January 4, 2008 · Leave a Comment

A bit solipsistic, beginning a new blog. Or, better, beginning to blog. Certainly I’m convinced of my competence to write about, to ruminate on, a fair number of topics; otherwise I wouldn’t undertake to blog in the first place. Blogging itself, however, is hardly one of these areas of familiarity.

Best then to cut the stream of consciousness short and outline a few aims I have in mind for this venue. First, I’m looking for a forum to discuss writing: my own, and that of others. Second, I hope to test out here certain ideas related to my current fictional projects, both the more and the less ambitious ones. I’m currently working on a novel which has driven me to reflect quite a bit on the meaning of the Midwest for America, both historically and in the present day; I invite anyone interested in these issues to comment and to share his/her own views. (This topic of interest provides, incidentally the inspiration for my banner). Finally, I may touch on foreign policy issues here, though more in the mode of the gentle bon mot than the expurgatory rant.

Auch wuerde ich gern ein bischen auf Deutsch schreiben und ich bitte um Kommentieren darauf.  Allerdings bin ich ein Englisch-Muttersprachler.
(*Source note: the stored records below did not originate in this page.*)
(** * The PDB Dbi stream decoder: [lib/DebugInfo/PDB/Raw/DbiStream.cpp]

    A shallow embedding of [DbiStream::reload] and of the functions it
    calls, followed by the properties of the decoder that the design
    document states about it.

    Conventions.
    - Integers are [Z]; every C++ conversion that can change a value
      ([int32_t] to [size_t], [size_t] to [uint32_t], 32-bit accumulation)
      is written out with an explicit wrap-around.  [size_t] is 64 bits
      wide (LP64).
    - A stream, a [StreamRef] and a [StringRef] are lists of bytes.
    - A C++ function returning [Error] or [Expected<T>] returns a
      [Result]: the value, the error, or [OutOfBounds] when the code
      indexes an array outside of its bounds (undefined behaviour in the
      source, an assertion failure in a debug build). *)

From Stdlib Require Import ZArith Lia.
From Stdlib Require Strings.Byte.
From stdpp Require Import base numbers list strings.

Local Open Scope Z_scope.

(** ** Machine integers *)

Module Int.

Definition to_uint32 (x : Z) : Z := x mod 2 ^ 32.
Definition to_size_t (x : Z) : Z := x mod 2 ^ 64.

(** Two's complement reading of a 32-bit pattern ([little32_t]). *)
Definition to_int32 (x : Z) : Z :=
  let u := to_uint32 x in
  if decide (u < 2 ^ 31) then u else u - 2 ^ 32.

(** [a + b] computed in [size_t]. *)
Definition size_t_add (a b : Z) : Z := to_size_t (a + b).

(** [a + b] computed in [uint32_t]. *)
Definition uint32_add (a b : Z) : Z := to_uint32 (a + b).

End Int.

(** ** Bytes and little-endian fields ([llvm::support::endian]) *)

Abbreviation byte := Byte.byte.

#[global] Instance byte_eq_dec : EqDecision byte := Byte.byte_eq_dec.

Definition byte_val (b : byte) : Z := Z.of_N (Byte.to_N b).

Definition byte_of_Z (z : Z) : byte :=
  default Byte.x00 (Byte.of_N (Z.to_N (z mod 256))).

(** Value of a little-endian byte string. *)
Fixpoint le_value (bs : list byte) : Z :=
  match bs with
  | [] => 0
  | b :: bs' => byte_val b + 256 * le_value bs'
  end.

Definition ulittle16 (bs : list byte) : Z := le_value (take 2 bs).
Definition ulittle32 (bs : list byte) : Z := le_value (take 4 bs).
Definition little32 (bs : list byte) : Z := Int.to_int32 (ulittle32 bs).

(** Encoders, used to write sample streams. *)
Fixpoint le_bytes (n : nat) (z : Z) : list byte :=
  match n with
  | O => []
  | S n' => byte_of_Z z :: le_bytes n' (z / 256)
  end.

Definition put16 (z : Z) : list byte := le_bytes 2 z.
Definition put32 (z : Z) : list byte := le_bytes 4 z.

(** The bytes [Size] long at offset [Off] of a stream
    ([StreamRef::slice]). *)
Definition slice (Off Size : Z) (S : list byte) : list byte :=
  take (Z.to_nat Size) (drop (Z.to_nat Off) S).

(** The elements of a [FixedStreamArray<T>] over a byte range: [count]
    consecutive records of [sz] bytes. *)
Fixpoint records (count sz : nat) (bs : list byte) : list (list byte) :=
  match count with
  | O => []
  | S c => take sz bs :: records c sz (drop sz bs)
  end.

(** ** Errors ([RawError.h]) *)

Inductive raw_error_code :=
| corrupt_file
| feature_unsupported
| no_stream
| index_out_of_bounds.

(** [make_error<RawError>(code, context)]; the context is empty when the
    source gives none. *)
Record Error := RawError { error_code : raw_error_code; error_context : string }.

(** [Expected<T>] of a collaborator. *)
Definition Expected (A : Type) : Type := (Error + A)%type.

Inductive Result (A : Type) :=
| Success (a : A)
| Failure (e : Error)
| OutOfBounds.
Arguments Success {A} a.
Arguments Failure {A} e.
Arguments OutOfBounds {A}.

#[global] Instance Result_ret : MRet Result := fun A a => Success a.
#[global] Instance Result_bind : MBind Result := fun A B f m =>
  match m with
  | Success a => f a
  | Failure e => Failure e
  | OutOfBounds => OutOfBounds
  end.

Definition liftE {A} (x : Expected A) : Result A :=
  match x with
  | inl e => Failure e
  | inr a => Success a
  end.

(** The result is the error [c], whatever its context string. *)
Definition fails_with {A} (r : Result A) (c : raw_error_code) : Prop :=
  exists ctx, r = Failure (RawError c ctx).

Definition succeeds {A} (r : Result A) : Prop := exists a, r = Success a.

(** ** The stream reader *)

Module StreamReader.

(** Modelled from the spec: the [StreamReader] class
    ([DebugInfo/CodeView/StreamReader.h]) is missing from the sources.
    The document describes it as a sequential cursor over an addressable
    byte range supporting fixed-size struct reads, array reads, sub-range
    slicing and zero-terminated string reads, each bounds-checked against
    the range's remaining length; it lists truncation under CorruptFile
    and calls a seek past the end of a buffer corruption. *)
Record t := mk { Stream : list byte; Offset : Z }.

Definition getLength (S : list byte) : Z := Z.of_nat (length S).

Definition bytesRemaining (R : t) : Z := getLength (Stream R) - Offset R.

Definition setOffset (R : t) (Off : Z) : t := mk (Stream R) Off.

Definition truncated : Error := RawError corrupt_file "".
(** * Seattle sidewalk accessibility analysis: cleaning, aggregation, ranking

    A shallow embedding of [seattle_sidewalk_analysis.py].  The script is a
    straight-line pandas program over one data frame; every statement of the
    cleaning / aggregation / ranking part (lines 29-67) and of the closing
    summary (lines 196-197) is transcribed below as a function on lists of
    rows.  The chart, map and console rendering calls consume these values
    and are not part of the model.

    Numbers.  A [float64] cell is modelled as an exact rational, or as [NaN]
    for a missing value; pandas' conventions for missing values are kept
    ([==] and [>=] are false on NaN, [count], [mean] and [median] skip NaN,
    [groupby] drops NaN keys, [sort_values] puts NaN last).  Rounding of
    binary64 arithmetic itself is not modelled. *)

From Stdlib Require Import List Bool Arith ZArith QArith Qround Qreduction.
From Stdlib Require Import String Lia Lqa Sorted Permutation.
Import ListNotations.

Local Open Scope Q_scope.

(** ** Cells *)

Definition float := option Q.

Definition NaN : float := None.

Definition isna (x : float) : bool :=
  match x with None => true | Some _ => false end.

Definition notna (x : float) : bool := negb (isna x).

(** [x == y] on a float column: false as soon as one side is NaN. *)
Definition float_eqb (x y : float) : bool :=
  match x, y with
  | Some a, Some b => Qeq_bool a b
  | _, _ => false
  end.

(** [x >= y] on floats, as a proposition: never holds on NaN. *)
Definition float_ge (x y : float) : Prop :=
  match x, y with
  | Some a, Some b => b <= a
  | _, _ => False
  end.

(** [series.fillna(value)] on one cell. *)
Definition fillna (value x : float) : float :=
  match x with None => value | Some _ => x end.

(** [int64 * float64]. *)
Definition mul_int_float (n : nat) (x : float) : float :=
  match x with
  | Some q => Some (inject_Z (Z.of_nat n) * q)
  | None => NaN
  end.

(** Round half to even, the rounding of [numpy.rint]. *)
Definition rint (q : Q) : Z :=
  let f := Qfloor q in
  match Qcompare (q - inject_Z f) (1 # 2) with
  | Lt => f
  | Gt => (f + 1)%Z
  | Eq => if Z.even f then f else (f + 1)%Z
  end.

(** [series.round(decimals)]: scale, round to the nearest integer, unscale. *)
Definition round (decimals : nat) (x : float) : float :=
  match x with
  | Some q =>
      let scale := inject_Z (10 ^ Z.of_nat decimals) in
      Some (Qred (inject_Z (rint (q * scale)) / scale))
  | None => NaN
  end.

(** ** Stable sorting, shared by [median], [groupby] and [sort_values] *)

Section InsertionSort.
Context {A : Type} (leb : A -> A -> bool).

Fixpoint insert (x : A) (l : list A) : list A :=
  match l with
  | [] => [x]
  | y :: l' => if leb x y then x :: l else y :: insert x l'
  end.

Definition insertion_sort (l : list A) : list A := fold_right insert [] l.
End InsertionSort.

(** ** Column reductions *)

Fixpoint dropna (col : list float) : list Q :=
  match col with
  | [] => []
  | Some q :: col' => q :: dropna col'
  | None :: col' => dropna col'
  end.

Definition Qsum (v : list Q) : Q := fold_right Qplus 0 v.

(** [series.count()]: the number of non-missing cells. *)
Definition count (col : list float) : nat := List.length (dropna col).

(** [series.mean()]: mean of the non-missing cells, NaN when there is none. *)
Definition mean (col : list float) : float :=
  match dropna col with
  | [] => NaN
  | v => Some (Qred (Qsum v / inject_Z (Z.of_nat (List.length v))))
  end.

(** The non-missing cells of a column in ascending order. *)
Definition sorted_values (col : list float) : list Q :=
  insertion_sort Qle_bool (dropna col).

(** [series.median()]: the middle of the sorted non-missing cells, or the
    mean of the two middle ones; NaN when there is none. *)
Definition median (col : list float) : float :=
  let v := sorted_values col in
  let n := List.length v in
  match n with
  | O => NaN
  | _ =>
      if Nat.odd n then Some (nth (n / 2) v 0)
      else Some (Qred ((nth (n / 2 - 1) v 0 + nth (n / 2) v 0) / 2))
  end.

(** ** Rows of the data frame (after the column renaming of lines 18-25) *)

Module Row.
Record t := mk {
  longitude : float;
  latitude : float;
  label_type : option string;
  neighborhood : option string;
  severity : float;
  is_temporary : option bool
}.

Definition with_severity (r : t) (s : float) : t :=
  mk (longitude r) (latitude r) (label_type r) (neighborhood r) s
     (is_temporary r).
End Row.

(** Rows of [groupby(...).agg(...).reset_index()] (lines 45-52). *)
Module Agg.
Record t := mk {
  neighborhood : string;
  total_barriers : nat;
  avg_severity : float
}.
End Agg.

(** Rows of [stats] once the index column exists (lines 54-65). *)
Module Stats.
Record t := mk {
  neighborhood : string;
  total_barriers : nat;
  avg_severity : float;
  barrier_density_index : float
}.
End Stats.

Definition frame := list Row.t.

(** ** 1. Load and clean (lines 29-38) *)

(** Line 29: [df["severity"].isna().sum()]. *)
Definition missing_sev (df : frame) : nat :=
  List.length (filter (fun r => isna (Row.severity r)) df).

(** Line 30: [df["severity"] = df["severity"].fillna(df["severity"].median())]. *)
Definition impute (df : frame) : frame :=
  let m := median (map Row.severity df) in
  map (fun r => Row.with_severity r (fillna m (Row.severity r))) df.

(** Lines 34-36. *)
Definition bad_coords (r : Row.t) : bool :=
  (float_eqb (Row.longitude r) (Some 0) && float_eqb (Row.latitude r) (Some 0))
  || isna (Row.longitude r)
  || isna (Row.latitude r).

(** Line 37: [df = df[~bad_coords].copy()]. *)
Definition drop_bad_coords (df : frame) : frame :=
  filter (fun r => negb (bad_coords r)) df.

Definition clean (raw : frame) : frame := drop_bad_coords (impute raw).

(** ** 2. Analysis and ranking (lines 45-67) *)

Definition has_key (k : string) (r : Row.t) : bool :=
  match Row.neighborhood r with
  | Some k' => String.eqb k' k
  | None => false
  end.

(** The cell of the grouping column, when the row has one. *)
Definition key_cells (r : Row.t) : list string :=
  match Row.neighborhood r with
  | Some k => [k]
  | None => []
  end.

(** The group keys of [df.groupby("neighborhood")]: the distinct non-missing
    values of the column, in ascending order. *)
Definition group_keys (df : frame) : list string :=
  insertion_sort String.leb (nodup string_dec (flat_map key_cells df)).

Definition get_group (df : frame) (k : string) : frame := filter (has_key k) df.

(** Lines 45-52. *)
Definition groupby_agg (df : frame) : list Agg.t :=
  map (fun k =>
         let sev := map Row.severity (get_group df k) in
         Agg.mk k (count sev) (mean sev))
      (group_keys df).

(** Line 54: the index column is computed from the columns as they are then. *)
Definition add_index (a : Agg.t) : Stats.t :=
  Stats.mk (Agg.neighborhood a) (Agg.total_barriers a) (Agg.avg_severity a)
    (mul_int_float (Agg.total_barriers a) (Agg.avg_severity a)).

(** Line 57. *)
Definition round_avg_severity (s : Stats.t) : Stats.t :=
  Stats.mk (Stats.neighborhood s) (Stats.total_barriers s)
    (round 2 (Stats.avg_severity s)) (Stats.barrier_density_index s).

(** Line 58. *)
Definition round_index (s : Stats.t) : Stats.t :=
  Stats.mk (Stats.neighborhood s) (Stats.total_barriers s)
    (Stats.avg_severity s) (round 1 (Stats.barrier_density_index s)).

(** The order of [sort_values(..., ascending=False)]: larger index first,
    NaN last. *)
Definition index_geb (s t : Stats.t) : bool :=
  match Stats.barrier_density_index s, Stats.barrier_density_index t with
  | Some a, Some b => Qle_bool b a
  | Some _, None => true
  | None, Some _ => false
  | None, None => true
  end.

(** Lines 61-65.  pandas leaves the relative order of equal indices to the
    sorting algorithm; here ties keep the order of the groups. *)
Definition sort_values (st : list Stats.t) : list Stats.t :=
  insertion_sort index_geb st.
(** Pulling from the generator until it stops gives the whole loop. *)
Lemma drain_suspended ts : forall (σ : state P) fuel,
  length ts < fuel ->
  drain P clock fuel (Suspended ts) σ = Some (run_topics P clock ts σ).
Proof.
  induction ts as [|t rest IH]; intros σ fuel Hfuel.
  - destruct fuel as [|n]; [lia|]. reflexivity.
  - destruct fuel as [|n]; [simpl in Hfuel; lia|].
    simpl in Hfuel. simpl.
    destruct (loop_body P clock t σ) as [[wu| |e] σ'] eqn:Hlb.
    + rewrite (IH σ' n) by lia. reflexivity.
    + specialize (IH σ' (S n) ltac:(lia)). simpl in IH. exact IH.
    + reflexivity.
Qed.

Lemma drain_created (σ : state P) fuel :
  match fetch_topics P σ with
  | Ok ts => length ts < fuel
  | Raise _ => 0 < fuel
  end ->
  drain P clock fuel Created σ = Some (run P clock σ).
Proof.
  unfold run. destruct (fetch_topics P σ) as [ts|e] eqn:Hft; intros Hfuel.
  - pose proof (drain_suspended ts σ fuel Hfuel) as Hd.
    destruct fuel as [|n]; [lia|]. simpl in *. rewrite Hft. exact Hd.
  - destruct fuel as [|n]; [lia|]. simpl. rewrite Hft. reflexivity.
Qed.

End Run.

(** ** The clock does not reach ids, errors or the report *)

Lemma loop_body_clock P clock1 clock2 t (σ1 σ2 : state P) :
  self σ1 = self σ2 ->
  self (snd (loop_body P clock1 t σ1)) = self (snd (loop_body P clock2 t σ2)) /\
  match fst (loop_body P clock1 t σ1), fst (loop_body P clock2 t σ2) with
  | Emit w1, Emit w2 => id w1 = id w2
  | Skip, Skip => True
  | Abort e1, Abort e2 => e1 = e2
  | _, _ => False
  end.
Proof.
  intros Hs. unfold loop_body. simpl. rewrite Hs.
  destruct (allowed (topic_patterns (source_config (self σ2))) t).
  - assert (Hs' : self (with_report (report_topic_scanned t) σ1)
                  = self (with_report (report_topic_scanned t) σ2))
      by (unfold with_report; simpl; rewrite Hs; reflexivity).
    destruct (extract_record_clock P clock1 clock2 t _ _ Hs') as (Hself & Hres).
    destruct (_extract_record P clock1 t _) as [[m1|e1] σ1'];
      destruct (_extract_record P clock2 t _) as [[m2|e2] σ2'];
      simpl in *; try contradiction.
    + rewrite Hself. split; reflexivity.
    + split; assumption.
  - simpl. rewrite Hs. split; [reflexivity | exact I].
Qed.

Lemma run_topics_clock P clock1 clock2 ts : forall (σ1 σ2 : state P),
  self σ1 = self σ2 ->
  map id (emitted (run_topics P clock1 ts σ1))
  = map id (emitted (run_topics P clock2 ts σ2)) /\
  error (run_topics P clock1 ts σ1) = error (run_topics P clock2 ts σ2) /\
  self (final (run_topics P clock1 ts σ1))
  = self (final (run_topics P clock2 ts σ2)).
Proof.
  induction ts as [|t rest IH]; intros σ1 σ2 Hs; simpl.
  - repeat split. exact Hs.
  - destruct (loop_body_clock P clock1 clock2 t σ1 σ2 Hs) as (Hself & Hres).
    destruct (loop_body P clock1 t σ1) as [[w1| |e1] σ1'];
      destruct (loop_body P clock2 t σ2) as [[w2| |e2] σ2'];
      simpl in *; try contradiction.
    + destruct (IH σ1' σ2' Hself) as (Hids & Herr & Hfin).
      rewrite Hres, Hids. repeat split; assumption.
    + apply IH. exact Hself.
    + subst e2. repeat split. exact Hself.
Qed.

(** ** Small facts used below *)

Lemma filter_split_length {A} (f : A -> bool) (l : list A) :
  length (List.filter f l) + length (List.filter (fun x => negb (f x)) l)
  = length l.
Proof.
  induction l as [|x l IH]; simpl; [reflexivity|].
  destruct (f x); simpl; lia.
Qed.
Lemma script_body_prints `{E : External} (argv0 : pystr) (args : Namespace) (w : world) :
  exists new,
    trace (fst (script_body argv0 args w)) = trace w ++ new /\
    (count_prints new <= 1)%nat /\
    (snd (script_body argv0 args w) = Ret tt ->
     count_prints new = 1%nat /\ exists text, last new = Some (EvPrint text)).
Proof.
  rewrite script_body_run; cbv zeta.
  set (env1 := if verbose args then environ w
               else <[TF_CPP_MIN_LOG_LEVEL := py "3"]> (environ w)).
  clearbody env1.
  set (pre := if verbose args then [] else [EvSetEnv TF_CPP_MIN_LOG_LEVEL (py "3")]).
  assert (Hpre : count_prints pre = 0%nat) by (subst pre; destruct (verbose args); reflexivity).
  clearbody pre.
  destruct (bool_decide (image_path args = [])).
  - eexists (pre ++ [EvImport "tensorflow" env1; EvPrint _]). cbn [fst snd trace].
    split; [rewrite <- !app_assoc; reflexivity |].
    rewrite count_prints_app, Hpre. split; [cbn; lia | discriminate].
  - destruct (load_model MODEL_PATH) as [m | n | e].
    + match goal with |- context [predict_captcha m ?p ?v ?w0] =>
        destruct (predict_captcha_prints m p v w0) as (post & Hw & Hc);
        destruct (predict_captcha m p v w0) as [w3 [text | n | e]]
      end; cbn [fst snd environ trace] in *; subst w3; cbn [trace].
      * exists (pre ++ [EvImport "tensorflow" env1; EvLoadModel MODEL_PATH]
                  ++ post ++ [EvPrint text]).
        split; [rewrite <- !app_assoc; reflexivity |].
        rewrite !count_prints_app, Hpre, Hc.
        split; [cbn; lia |]. intros _. split; [reflexivity |].
        exists text. rewrite !app_assoc. apply last_snoc.
      * exists (pre ++ [EvImport "tensorflow" env1; EvLoadModel MODEL_PATH] ++ post).
        split; [rewrite <- !app_assoc; reflexivity |].
        rewrite !count_prints_app, Hpre.
        split; [cbn; cbn in Hc; lia | discriminate].
      * exists (pre ++ [EvImport "tensorflow" env1; EvLoadModel MODEL_PATH] ++ post).
        split; [rewrite <- !app_assoc; reflexivity |].
        rewrite !count_prints_app, Hpre.
        split; [cbn; cbn in Hc; lia | discriminate].
    + exists (pre ++ [EvImport "tensorflow" env1; EvLoadModel MODEL_PATH]).
      cbn [fst snd trace]. split; [rewrite <- !app_assoc; reflexivity |].
      rewrite count_prints_app, Hpre. split; [cbn; lia | discriminate].
    + exists (pre ++ [EvImport "tensorflow" env1; EvLoadModel MODEL_PATH]).
      cbn [fst snd trace]. split; [rewrite <- !app_assoc; reflexivity |].
      rewrite count_prints_app, Hpre. split; [cbn; lia | discriminate].
Qed.
(** * A shallow embedding of [scrape_datacentermap.py]

    The crawler of [src/scrape_datacentermap.py] is embedded function by
    function.  Python [str] values are lists of characters; Rocq's [ascii]
    gives the code points 0..255, on which [str.lower], [str.split] and the
    character classes used below are closed and are modelled exactly.
    Exceptions are results of an error monad.  The collaborators of the
    crawler (the fetcher, the HTML parser, [json.loads], [str.title], the
    iteration order of a [set]) are parameters of the development.

    [urllib.parse] is modelled after CPython 3.11 ([Lib/urllib/parse.py]),
    for [str] arguments with the default [allow_fragments=True]. *)

From Stdlib Require Import Ascii String List Bool Arith Lia DecimalString.
From stdpp Require Import base tactics option list gmap strings.

#[local] Set Warnings "-clear-no-such-hyp".

(** ** Python strings *)

Abbreviation pystr := (list ascii) (only parsing).

(** A string literal of the source. *)
Fixpoint py (s : string) : pystr :=
  match s with
  | EmptyString => []
  | String c s' => c :: py s'
  end.

Definition ord (c : ascii) : nat := nat_of_ascii c.

Definition in_range (lo hi : nat) (c : ascii) : bool :=
  (lo <=? ord c) && (ord c <=? hi).

Definition is_ascii_upper (c : ascii) : bool := in_range 65 90 c.
Definition is_ascii_lower (c : ascii) : bool := in_range 97 122 c.
Definition is_digit (c : ascii) : bool := in_range 48 57 c.

(** [c.isascii() and c.isalpha()] *)
Definition is_ascii_alpha (c : ascii) : bool :=
  is_ascii_upper c || is_ascii_lower c.

(** [c.lower()] on code points below 256: A-Z and the Latin-1 capitals
    (0xC0-0xDE except the multiplication sign 0xD7) move up by 32. *)
Definition char_lower (c : ascii) : ascii :=
  if is_ascii_upper c || (in_range 192 222 c && negb (ord c =? 215))
  then ascii_of_nat (ord c + 32)
  else c.

(** [s.lower()] *)
Definition str_lower (s : pystr) : pystr := map char_lower s.

(** [c.isspace()] on code points below 256. *)
Definition isspace (c : ascii) : bool :=
  in_range 9 13 c || in_range 28 32 c || (ord c =? 133) || (ord c =? 160).

Definition char_eqb (a b : ascii) : bool := Ascii.eqb a b.

(** [c in s] for a character [c] *)
Definition has_char (c : ascii) (s : pystr) : bool := existsb (char_eqb c) s.

(** [c in chars] with the roles swapped: is [c] one of the characters
    listed in the literal [chars]? *)
Definition one_of (chars : string) (c : ascii) : bool := has_char c (py chars).

(** [a == b] on strings *)
Definition str_eqb (a b : pystr) : bool := bool_decide (a = b).

(** [s in l] for a list of string literals *)
Definition str_in (s : pystr) (l : list string) : bool :=
  existsb (fun t => str_eqb s (py t)) l.

(** [bool(s)]: a string is true when it is not empty *)
Definition nonempty (s : pystr) : bool :=
  match s with [] => false | _ :: _ => true end.

(** The text before the first character satisfying [p] (all of [s] when
    there is none): [s[:i]] for the first such index [i]. *)
Fixpoint take_until (p : ascii -> bool) (s : pystr) : pystr :=
  match s with
  | [] => []
  | c :: s' => if p c then [] else c :: take_until p s'
  end.

(** The text from the first character satisfying [p] on (empty when there
    is none): [s[i:]]. *)
Fixpoint drop_until (p : ascii -> bool) (s : pystr) : pystr :=
  match s with
  | [] => []
  | c :: s' => if p c then s else drop_until p s'
  end.

(** [s.partition(c)[0]] and [s.partition(c)[2]]; when [c in s] these are
    the two items of [s.split(c, 1)], and [s[:i]], [s[i+1:]] for
    [i = s.find(c)]. *)
Definition before (c : ascii) (s : pystr) : pystr := take_until (char_eqb c) s.
Definition after (c : ascii) (s : pystr) : pystr := tail (drop_until (char_eqb c) s).

(** [s.rpartition(c)]: [Some (s[:k], s[k+1:])] for [k = s.rfind(c)], and
    [None] when [c] does not occur. *)
Fixpoint rsplit_char (c : ascii) (s : pystr) : option (pystr * pystr) :=
  match s with
  | [] => None
  | x :: s' =>
      match rsplit_char c s' with
      | Some (a, b) => Some (x :: a, b)
      | None => if char_eqb x c then Some ([], s') else None
      end
  end.

(** [s.startswith(prefix)] *)
Fixpoint startswith (prefix s : pystr) : bool :=
  match prefix, s with
  | [], _ => true
  | _ :: _, [] => false
  | a :: prefix', b :: s' => char_eqb a b && startswith prefix' s'
  end.

(** [s.lstrip(chars)] for the set of characters given by [p] *)
Fixpoint lstrip (p : ascii -> bool) (s : pystr) : pystr :=
  match s with
  | [] => []
  | c :: s' => if p c then lstrip p s' else s
  end.

(** [s.rstrip(chars)] *)
Definition rstrip (p : ascii -> bool) (s : pystr) : pystr :=
  rev (lstrip p (rev s)).

(** [s.strip(chars)] *)
Definition strip (p : ascii -> bool) (s : pystr) : pystr :=
  rstrip p (lstrip p s).

(** [s.replace(c, "")] *)
Definition remove_char (c : ascii) (s : pystr) : pystr :=
  filter (fun x => negb (char_eqb x c)) s.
 Oh, finally: in hopes of spurring book-related discussion, I will post whatever I’m currently reading as a picture accompanying each entry. Although I am currently a student, most of these books will be works which I’m reading on my own. I tend to be somewhat programmatic in my reading; however, in qualification, I should note that the program of the moment is almost always open to change.